Gary Butler2

Gary Butler is a former advisory neighborhood commissioner. (Courtesy Photo)

Former D.C. Mayor Vincent Gray handily won the June 14 Democratic primary over D.C. Council member Yvette Alexander. However, former Ward 7 Advisory Neighborhood Commissioner Gary Butler wants to make sure residents have an option in the general election.

Butler recently resigned his position as a commissioner for single-member district 7B03 in Ward 7 to run as an independent against Gray on Nov. 8. In an interview with the AFRO, Butler said that he wants to be a “change agent” in the ward.

“I want to be a catalyst for change in Ward 7,” Butler said. “There needs to be someone who steps up and makes a change. I also want to improve the image of the Black male in public service in this city.”

Butler is a native Washingtonian who graduated from Anacostia High School in Ward 8 and attended the University of the District of Columbia. He is a real-estate broker and lives with his family in the Twining area of the ward, located near the John Sousa Bridge.
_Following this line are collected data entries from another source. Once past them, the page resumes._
Lemma line_fields_app_rows ls ks b :
  settled_from (λ l, l) closed ls = true →
  blocks (λ l, l) closed ks = ([], [], [b]) →
  settled_from (λ l, l) closed ks = true →
  line_fields (ls ++ ks) = line_fields ls ++ [(block_label b, strip_lines (block_texts b))]
  ∧ settled_from (λ l, l) closed (ls ++ ks) = true.
Proof.
  intros Hls Hb Hks. destruct (blocks (λ l, l) closed ls) as [[pre texts] bs] eqn:E.
  destruct (settled_blocks _ _ _ _ _ _ Hls E) as (-> & Hp & Ho & Hbs).
  destruct (settled_blocks _ _ _ _ _ _ Hks Hb) as (Ek & _ & _ & Hb').
  cbn [app] in Ek. assert (pre ++ lines_of bs ++ ks = pre ++ lines_of (bs ++ [b])) as El.
  { rewrite Ek. unfold lines_of. by rewrite fmap_app, concat_app. }
  assert (Forall (self_contained_block (λ l, l)) (bs ++ [b])) as Hall by by apply Forall_app.
  rewrite <-app_assoc, El. split.
  - unfold line_fields. rewrite (proj1 (blocks_of _ _ _ _ Hp Ho Hall)), E.
    cbn [snd]. unfold texts_of. by rewrite fmap_app.
  - by apply (settled_iff _ _ _ _ _ _ Hp Ho Hall).
Qed.

(** ** The rows an edit writes *)

(** A value that stays inside its row: written as a field it is read as one row
    holding it, with nothing left open. *)
Definition self_contained (field : CriterionField) (value : string) : bool :=
  let text := field_row field value +:+ nl in
  bool_decide (_criterion_rows text =
    [{| row_label := field; row_begin := 0; row_end := String.length text;
        row_text := strip value |}])
  && settled text.

Lemma unlines_empty ls : lines_ok ls = true → String.length (unlines ls) = 0 → ls = [].
Proof.
  destruct ls as [|[c t] ls]; [done|]. cbn [lines_ok unlines]. rewrite !andb_true_iff.
  intros [[_ Ht] _]. unfold line_text. cbn [fst snd]. rewrite !str_length_app. intros E.
  case_decide.
  - apply bool_decide_eq_true in Ht as [? _]. destruct c; [done|]. simpl in E. lia.
  - destruct t; [done|]. simpl in E. lia.
Qed.

Lemma self_contained_reads field value :
  self_contained field value = true →
  ∃ b, blocks fst closed (splitlines_keep (field_row field value +:+ nl)) = ([], [], [b])
    ∧ block_lines b = splitlines_keep (field_row field value +:+ nl)
    ∧ self_contained_block fst b ∧ block_label b = field
    ∧ strip_lines (block_texts b) = strip value.
Proof.
  unfold self_contained. set (text := field_row field value +:+ nl).
  rewrite andb_true_iff, bool_decide_eq_true. intros [Hr Hs].
  unfold settled, splitlines in Hs. rewrite settled_from_fmap in Hs.
  destruct (blocks fst closed (splitlines_keep text)) as [[pre texts] bs] eqn:E.
  destruct (settled_blocks _ _ _ _ _ _ Hs E) as (El & Hp & _ & Hbs).
  rewrite (criterion_rows_blocks _ _ _ _ E) in Hr.
  destruct bs as [|b [|]]; cbn [rows_of] in Hr; try done. injection Hr as Hl H0 _ Ht.
  assert (pre = []) as ->.
  { apply unlines_empty; [|done]. pose proof (splitlines_keep_ok text) as Hok. rewrite El in Hok.
    by apply lines_ok_app_inv in Hok as (? & _ & _). }
  injection Hp as <-. exists b. apply Forall_cons in Hbs as [Hb _].
  split; [done|]. split; [|done]. rewrite El. unfold lines_of. cbn. by rewrite app_nil_r.
Qed.

(** The block an edit puts in a row's place. *)
Definition written (field : CriterionField) (value : string) : string :=
  field_row field value +:+ nl +:+ nl.
Definition edited_block (replacements : pydict CriterionField string) (b : block pyline) :
    block pyline :=
  match dict_get replacements (block_label b) with
  | None => b
  | Some value =>
      default b (head (blocks fst closed (splitlines_keep (written (block_label b) value))).2)
  end.

Lemma written_reads field value :
  self_contained field value = true →
  ∃ b, blocks fst closed (splitlines_keep (written field value)) = ([], [], [b])
    ∧ block_lines b = splitlines_keep (written field value)
    ∧ self_contained_block fst b ∧ block_label b = field
    ∧ strip_lines (block_texts b) = strip value.
Proof.
  intros (b & E & El & [Hb Ho] & Hf & Ht)%self_contained_reads.
  unfold written. change (nl +:+ nl) with (String newline nl).
  rewrite splitlines_keep_newline, <-El. change (splitlines_keep nl) with [("", nl)].
  assert (blocks fst closed (block_lines b ++ [("", nl)])
    = ([], [], [Build_block (block_label b) (block_lines b ++ [("", nl)]) (block_texts b ++ [""])]))
    as Eb.
  { rewrite (blocks_app fst closed _ [("", nl)] [("", nl)] [""] []) by (by rewrite Ho).
    by rewrite Hb. }
  eexists. split; [exact Eb|]. split; [done|]. cbn [block_label block_texts block_lines].
  split; [split|split].
  - exact Eb.
  - cbn [block_lines]. rewrite fmap_app, opened_by_app, Ho. done.
  - done.
  - by rewrite strip_lines_blank by by repeat constructor.
Qed.

Section edit.
Context (replacements : pydict CriterionField string).
Context (Hsc : ∀ f v, dict_get replacements f = Some v → self_contained f v = true).

Lemma edited_block_spec b :
  self_contained_block fst b → lines_ok (block_lines b) = true →
  self_contained_block fst (edited_block replacements b)
  ∧ lines_ok (block_lines (edited_block replacements b)) = true
  ∧ block_label (edited_block replacements b) = block_label b
  ∧ strip_lines (block_texts (edited_block replacements b))
    = match dict_get replacements (block_label b) with
      | Some v => strip v | None => strip_lines (block_texts b) end
  ∧ unlines (block_lines (edited_block replacements b))
    = match dict_get replacements (block_label b) with
      | Some v => written (block_label b) v | None => unlines (block_lines b) end.
Proof.
  intros Hb Hok. unfold edited_block.
  destruct (dict_get replacements (block_label b)) as [v|] eqn:E; [|done].
  destruct (written_reads _ _ (Hsc _ _ E)) as (b' & Eb & El & Hb' & Hf & Ht).
  rewrite Eb. cbn [snd head default from_option]; unfold id. split; [done|]. split; [rewrite El; apply splitlines_keep_ok|].
  split; [done|]. split; [done|]. by rewrite El, splitlines_keep_unlines.
Qed.

Lemma terminated_newline s : terminated (splitlines_keep (s +:+ nl)).
Proof.
  pose proof (splitlines_keep_ok (s +:+ String newline "x")) as H.
  rewrite splitlines_keep_newline in H. by apply lines_ok_app_inv in H as (_ & _ & H); apply H.
Qed.

Lemma self_contained_starts b : self_contained_block fst b → starts_text (block_lines b).
Proof.
  intros [Hb _]. destruct (block_lines b) as [|[c t] ls]; [done|]. cbn [starts_text].
  intros ->. cbn [blocks fst] in Hb. rewrite visible_line_empty in Hb.
  by destruct (blocks fst closed ls) as [[p tx] bs].
Qed.

Lemma starts_text_lines bs : Forall (self_contained_block fst) bs → starts_text (lines_of bs).
Proof.
  intros [|b bs' Hb _]; [done|]. unfold lines_of. cbn [fmap list_fmap concat].
  pose proof (self_contained_starts b Hb) as Hs. destruct Hb as [Hb _].
  destruct (block_lines b) as [|[c t] ls]; [by cbn in Hb|]. exact Hs.
Qed.

(** The edited blocks make a text that splits into them. *)
Lemma edited_lines bs :
  Forall (self_contained_block fst) bs → lines_ok (lines_of bs) = true →
  lines_ok (lines_of (edited_block replacements <$> bs)) = true
  ∧ Forall (self_contained_block fst) (edited_block replacements <$> bs).
Proof.
  induction 1 as [|b bs Hb Hbs IH]; [done|]. intros Hok.
  unfold lines_of in Hok, IH |- *. cbn [fmap list_fmap concat] in Hok |- *.
  apply lines_ok_app_inv in Hok as (Hok1 & Hok2 & Hterm).
  destruct (IH Hok2) as [IH1 IH2].
  destruct (edited_block_spec b Hb Hok1) as (Hb' & Hok' & _).
  split; [|by constructor].
  destruct (decide (bs = [])) as [-> |Hne].
  { cbn. by rewrite app_nil_r. }
  apply lines_ok_app; [done| |done|by apply (starts_text_lines (edited_block replacements <$> bs))].
  unfold edited_block. destruct (dict_get replacements (block_label b)) as [v|] eqn:E.
  - destruct (written_reads _ _ (Hsc _ _ E)) as (b' & Eb & El & _).
    rewrite Eb. cbn [snd head default from_option]; unfold id. rewrite El. unfold written.
    rewrite str_app_assoc. apply terminated_newline.
  - apply Hterm. destruct bs as [|b2 bs]; [done|]. cbn [fmap list_fmap concat].
    apply Forall_cons in Hbs as [[Hb2 _] _].
    by destruct (block_lines b2); [cbn in Hb2|].
Qed.

(** *** The first pass: every addressed row replaced in place *)

Lemma replace_row_get row result :
  NoDup (dict_keys replacements) →
  replace_row replacements row result =
    match dict_get replacements (row_label row) with
    | Some v => str_take (row_begin row) result +:+ written (row_label row) v
                +:+ str_drop (row_end row) result
    | None => result
    end.
Proof.
  unfold replace_row, dict_keys. clear Hsc. revert result.
  induction replacements as [|[f v] reps IH]; intros result; [done|].
  rewrite fmap_cons. intros [Hf Hnd]%NoDup_cons. cbn [foldl dict_get fst snd].
  rewrite IH by done. case_decide as E; [subst f|done].
  assert (dict_get reps (row_label row) = None) as -> by by apply dict_get_None.
  unfold written. by rewrite <-!str_app_assoc.
Qed.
Butler and Ward 2 resident Bruce Majors are the only independent candidates running for ward seats in the general election. D.C. Council member Brandon Todd (D-Ward 4) and Trayon White, Democratic candidate for the Ward 8 council seat, have no opponents in the general election at AFRO press time.

D.C. Council member David Grosso (I-At Large) is seeking re-election and has attracted two independents, Jimmy Calomiris and Drew Franklin, the Republican nominee Carolina Celnik, and the Statehood-Green hopeful G. Lee Aiken as opponents in the general election. The other at-large spot will go to Democratic Party nominee Robert White because of the city’s 10 to 1 registration among Democrats.

Petitions to be on the ballot as an independent seeking a council seat are due on Aug. 10.

Butler said he will focus on issues such as more affordable housing in Ward 7, closing the wealth gap in the District, fighting homelessness, the need for better transportation in Ward 7 through the use of bike lanes, and better coordination with the always-busy I-295 corridor and government transparency. “Homeless people use to be only in downtown and now they are making their way over here,” Butler said.

Butler realizes no independent candidate for a ward seat has been elected to the D.C. Council. However, political empowerment for people who live east of the Anacostia River is the most important thing. “There is too much corruption and too much ‘pay-to-play’,” he said. “I will work on the council to get some of that out.”

“There are almost 150,000 people who live in Ward 7 and 8,” Butler said. “We need another voice east of the river on the D.C. Council. That would bring Ward 7 a level of respectability around this city.”

The AFRO approached the Gray campaign regarding Butler’s candidacy. “We encourage all candidates who have positive ideas about Ward 7 to run,” Chuck Thies, Gray’s campaign spokesman, told the AFRO in an email. “Informed, thoughtful candidates who run dignified campaigns add to the democratic process. When voters have choices, more people get involved. Vince is determined to increase civic engagement in Ward 7. We’re confident Mr. Butler has the same values.”

While many Ward 7 Democrats will support Gray in the general election, there are some who are willing to listen to Butler. “Gary Butler is welcome to run and that is part of the political process,” Cinque Culver, a resident from the River Terrace section of the ward, told the AFRO. “I want to support the Democratic nominee for council but I want to sit down with both of them to hear what they have to say.”